[[ Available data, beginning ]]

Lemma only_upsert_errors_escape_witness :
  has_id "r1"
    (sqlite (snd (_process_one Scenario.tracking Scenario.llm_ok
                    Scenario.embed_ok "all-MiniLM-L6-v2"
                    (fun _ => Some ExternalError) (fun _ => Scenario.now)
                    Scenario.raw_new_1 Scenario.empty_world))) = true
  /\ vectors (snd (_process_one Scenario.tracking Scenario.llm_ok
                     Scenario.embed_ok "all-MiniLM-L6-v2"
                     (fun _ => Some ExternalError) (fun _ => Scenario.now)
                     Scenario.raw_new_1 Scenario.empty_world)) = [].
Proof.
  destruct (@only_upsert_errors_escape Q Scenario.tracking Scenario.llm_ok
              Scenario.embed_ok "all-MiniLM-L6-v2"
              (fun _ => Some ExternalError) (fun _ => Scenario.now)
              Scenario.raw_new_1 Scenario.empty_world ExternalError eq_refl)
    as (_ & _ & H1 & H2 & _).
  split; [exact H1|exact H2].
Defined.

Lemma over_budget_batch_untouched_witness :
  enrich_items (mkSettings 0 true) Scenario.llm_ok Scenario.embed_ok
    "all-MiniLM-L6-v2" (fun _ => None) (fun _ => Scenario.now)
    [Scenario.raw_new_1; Scenario.raw_new_2] Scenario.empty_world
  = (Ok [], Scenario.empty_world).
Proof.
  apply (@over_budget_batch_untouched Q (mkSettings 0 true) Scenario.llm_ok
           Scenario.embed_ok "all-MiniLM-L6-v2" (fun _ => None)
           (fun _ => Scenario.now)).
  intros item _. exists 0%Q. split; reflexivity.
Defined.

Lemma reingestion_drops_enriched_witness :
  In Scenario.raw_stored
     (deduplicate [Scenario.raw_new_1; Scenario.raw_stored]
                  (sqlite Scenario.empty_world)).
Proof.
  refine (proj1 (@reingestion_drops_enriched Q Scenario.tracking
                   Scenario.llm_ok Scenario.embed_ok "all-MiniLM-L6-v2"
                   (fun _ => None) (fun _ => Scenario.now)
                   [Scenario.raw_new_1]
                   [Scenario.raw_new_1; Scenario.raw_stored]
                   Scenario.empty_world Scenario.raw_stored _)).
  vm_compute. left. reflexivity.
Defined.

End EnrichFacts.

(* ===================================================================== *)
(** ** The steps of a clustering run                                      *)
(* ===================================================================== *)

Module RunFacts.
Import Datetime Models SQLiteStore VectorStore Clustering Spec.
Local Open Scope string_scope.

(** *** Sentiment bins *)

Lemma bin_fold (values : list Q) (a b c d e : Z) :
  fold_left
    (fun bins v =>
       if Qle_bool v (-(6 # 10)) then bump "very_negative" bins
       else if Qle_bool v (-(2 # 10)) then bump "negative" bins
       else if Qle_bool v (2 # 10) then bump "neutral" bins
       else if Qle_bool v (6 # 10) then bump "positive" bins
       else bump "very_positive" bins)
    values
    [ ("very_negative", a); ("negative", b); ("neutral", c);
      ("positive", d); ("very_positive", e) ]
  = [ ("very_negative",
       (a + Z.of_nat (List.length
              (filter (fun v => Qle_bool v (-(6 # 10))) values)))%Z);
      ("negative",
       (b + Z.of_nat (List.length
              (filter (fun v => negb (Qle_bool v (-(6 # 10)))
                                && Qle_bool v (-(2 # 10))) values)))%Z);
      ("neutral",
       (c + Z.of_nat (List.length
              (filter (fun v => negb (Qle_bool v (-(2 # 10)))
                                && Qle_bool v (2 # 10)) values)))%Z);
      ("positive",
       (d + Z.of_nat (List.length
              (filter (fun v => negb (Qle_bool v (2 # 10))
                                && Qle_bool v (6 # 10)) values)))%Z);
      ("very_positive",
       (e + Z.of_nat (List.length
              (filter (fun v => negb (Qle_bool v (6 # 10))) values)))%Z) ].
Proof.
  revert a b c d e.
  induction values as [|v values IH]; intros a b c d e.
  - cbn [fold_left filter List.length Z.of_nat]. rewrite !Z.add_0_r.
    reflexivity.
  - cbn [fold_left filter].
    assert (M1 : Qle_bool v (-(6 # 10)) = true ->
                 Qle_bool v (-(2 # 10)) = true
                 /\ Qle_bool v (2 # 10) = true
                 /\ Qle_bool v (6 # 10) = true).
    { intros H. apply Qle_bool_iff in H.
      repeat split; apply Qle_bool_iff;
        (eapply Qle_trans; [exact H|]); unfold Qle; cbn; lia. }
    assert (M2 : Qle_bool v (-(2 # 10)) = true ->
                 Qle_bool v (2 # 10) = true /\ Qle_bool v (6 # 10) = true).
    { intros H. apply Qle_bool_iff in H.
      repeat split; apply Qle_bool_iff;
        (eapply Qle_trans; [exact H|]); unfold Qle; cbn; lia. }
    assert (M3 : Qle_bool v (2 # 10) = true -> Qle_bool v (6 # 10) = true).
    { intros H. apply Qle_bool_iff in H. apply Qle_bool_iff.
      eapply Qle_trans; [exact H|]. unfold Qle; cbn; lia. }
    destruct (Qle_bool v (-(6 # 10))) eqn:E1.
    { destruct (M1 eq_refl) as (-> & -> & ->).
      cbn [negb andb]. unfold bump. cbn [map fst snd String.eqb Ascii.eqb
                                         Bool.eqb].
      rewrite IH. cbn [List.length]. rewrite Nat2Z.inj_succ.
      repeat (f_equal; try lia). }
    destruct (Qle_bool v (-(2 # 10))) eqn:E2.
    { destruct (M2 eq_refl) as (-> & ->).
      cbn [negb andb]. unfold bump. cbn [map fst snd String.eqb Ascii.eqb
                                         Bool.eqb].
      rewrite IH. cbn [List.length]. rewrite Nat2Z.inj_succ.
      repeat (f_equal; try lia). }
    destruct (Qle_bool v (2 # 10)) eqn:E3.
    { rewrite (M3 eq_refl).
      cbn [negb andb]. unfold bump. cbn [map fst snd String.eqb Ascii.eqb
                                         Bool.eqb].
      rewrite IH. cbn [List.length]. rewrite Nat2Z.inj_succ.
      repeat (f_equal; try lia). }
    destruct (Qle_bool v (6 # 10)) eqn:E4;
      cbn [negb andb]; unfold bump;
      cbn [map fst snd String.eqb Ascii.eqb Bool.eqb];
      rewrite IH; cbn [List.length]; rewrite Nat2Z.inj_succ;
      repeat (f_equal; try lia).
Qed.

[[ Available data, end ]]

Without omission, return all of the records exactly as given.

=== Solution for this task ===
Lemma only_upsert_errors_escape_witness :
  has_id "r1"
    (sqlite (snd (_process_one Scenario.tracking Scenario.llm_ok
                    Scenario.embed_ok "all-MiniLM-L6-v2"
                    (fun _ => Some ExternalError) (fun _ => Scenario.now)
                    Scenario.raw_new_1 Scenario.empty_world))) = true
  /\ vectors (snd (_process_one Scenario.tracking Scenario.llm_ok
                     Scenario.embed_ok "all-MiniLM-L6-v2"
                     (fun _ => Some ExternalError) (fun _ => Scenario.now)
                     Scenario.raw_new_1 Scenario.empty_world)) = [].
Proof.
  destruct (@only_upsert_errors_escape Q Scenario.tracking Scenario.llm_ok
              Scenario.embed_ok "all-MiniLM-L6-v2"
              (fun _ => Some ExternalError) (fun _ => Scenario.now)
              Scenario.raw_new_1 Scenario.empty_world ExternalError eq_refl)
    as (_ & _ & H1 & H2 & _).
  split; [exact H1|exact H2].
Defined.

Lemma over_budget_batch_untouched_witness :
  enrich_items (mkSettings 0 true) Scenario.llm_ok Scenario.embed_ok
    "all-MiniLM-L6-v2" (fun _ => None) (fun _ => Scenario.now)
    [Scenario.raw_new_1; Scenario.raw_new_2] Scenario.empty_world
  = (Ok [], Scenario.empty_world).
Proof.
  apply (@over_budget_batch_untouched Q (mkSettings 0 true) Scenario.llm_ok
           Scenario.embed_ok "all-MiniLM-L6-v2" (fun _ => None)
           (fun _ => Scenario.now)).
  intros item _. exists 0%Q. split; reflexivity.
Defined.

Lemma reingestion_drops_enriched_witness :
  In Scenario.raw_stored
     (deduplicate [Scenario.raw_new_1; Scenario.raw_stored]
                  (sqlite Scenario.empty_world)).
Proof.
  refine (proj1 (@reingestion_drops_enriched Q Scenario.tracking
                   Scenario.llm_ok Scenario.embed_ok "all-MiniLM-L6-v2"
                   (fun _ => None) (fun _ => Scenario.now)
                   [Scenario.raw_new_1]
                   [Scenario.raw_new_1; Scenario.raw_stored]
                   Scenario.empty_world Scenario.raw_stored _)).
  vm_compute. left. reflexivity.
Defined.

End EnrichFacts.

(* ===================================================================== *)
(** ** The steps of a clustering run                                      *)
(* ===================================================================== *)

Module RunFacts.
Import Datetime Models SQLiteStore VectorStore Clustering Spec.
Local Open Scope string_scope.

(** *** Sentiment bins *)

Lemma bin_fold (values : list Q) (a b c d e : Z) :
  fold_left
    (fun bins v =>
       if Qle_bool v (-(6 # 10)) then bump "very_negative" bins
       else if Qle_bool v (-(2 # 10)) then bump "negative" bins
       else if Qle_bool v (2 # 10) then bump "neutral" bins
       else if Qle_bool v (6 # 10) then bump "positive" bins
       else bump "very_positive" bins)
    values
    [ ("very_negative", a); ("negative", b); ("neutral", c);
      ("positive", d); ("very_positive", e) ]
  = [ ("very_negative",
       (a + Z.of_nat (List.length
              (filter (fun v => Qle_bool v (-(6 # 10))) values)))%Z);
      ("negative",
       (b + Z.of_nat (List.length
              (filter (fun v => negb (Qle_bool v (-(6 # 10)))
                                && Qle_bool v (-(2 # 10))) values)))%Z);
      ("neutral",
       (c + Z.of_nat (List.length
              (filter (fun v => negb (Qle_bool v (-(2 # 10)))
                                && Qle_bool v (2 # 10)) values)))%Z);
      ("positive",
       (d + Z.of_nat (List.length
              (filter (fun v => negb (Qle_bool v (2 # 10))
                                && Qle_bool v (6 # 10)) values)))%Z);
      ("very_positive",
       (e + Z.of_nat (List.length
              (filter (fun v => negb (Qle_bool v (6 # 10))) values)))%Z) ].
Proof.
  revert a b c d e.
  induction values as [|v values IH]; intros a b c d e.
  - cbn [fold_left filter List.length Z.of_nat]. rewrite !Z.add_0_r.
    reflexivity.
  - cbn [fold_left filter].
    assert (M1 : Qle_bool v (-(6 # 10)) = true ->
                 Qle_bool v (-(2 # 10)) = true
                 /\ Qle_bool v (2 # 10) = true
                 /\ Qle_bool v (6 # 10) = true).
    { intros H. apply Qle_bool_iff in H.
      repeat split; apply Qle_bool_iff;
        (eapply Qle_trans; [exact H|]); unfold Qle; cbn; lia. }
    assert (M2 : Qle_bool v (-(2 # 10)) = true ->
                 Qle_bool v (2 # 10) = true /\ Qle_bool v (6 # 10) = true).
    { intros H. apply Qle_bool_iff in H.
      repeat split; apply Qle_bool_iff;
        (eapply Qle_trans; [exact H|]); unfold Qle; cbn; lia. }
    assert (M3 : Qle_bool v (2 # 10) = true -> Qle_bool v (6 # 10) = true).
    { intros H. apply Qle_bool_iff in H. apply Qle_bool_iff.
      eapply Qle_trans; [exact H|]. unfold Qle; cbn; lia. }
    destruct (Qle_bool v (-(6 # 10))) eqn:E1.
    { destruct (M1 eq_refl) as (-> & -> & ->).
      cbn [negb andb]. unfold bump. cbn [map fst snd String.eqb Ascii.eqb
                                         Bool.eqb].
      rewrite IH. cbn [List.length]. rewrite Nat2Z.inj_succ.
      repeat (f_equal; try lia). }
    destruct (Qle_bool v (-(2 # 10))) eqn:E2.
    { destruct (M2 eq_refl) as (-> & ->).
      cbn [negb andb]. unfold bump. cbn [map fst snd String.eqb Ascii.eqb
                                         Bool.eqb].
      rewrite IH. cbn [List.length]. rewrite Nat2Z.inj_succ.
      repeat (f_equal; try lia). }
    destruct (Qle_bool v (2 # 10)) eqn:E3.
    { rewrite (M3 eq_refl).
      cbn [negb andb]. unfold bump. cbn [map fst snd String.eqb Ascii.eqb
                                         Bool.eqb].
      rewrite IH. cbn [List.length]. rewrite Nat2Z.inj_succ.
      repeat (f_equal; try lia). }
    destruct (Qle_bool v (6 # 10)) eqn:E4;
      cbn [negb andb]; unfold bump;
      cbn [map fst snd String.eqb Ascii.eqb Bool.eqb];
      rewrite IH; cbn [List.length]; rewrite Nat2Z.inj_succ;
      repeat (f_equal; try lia).
Qed.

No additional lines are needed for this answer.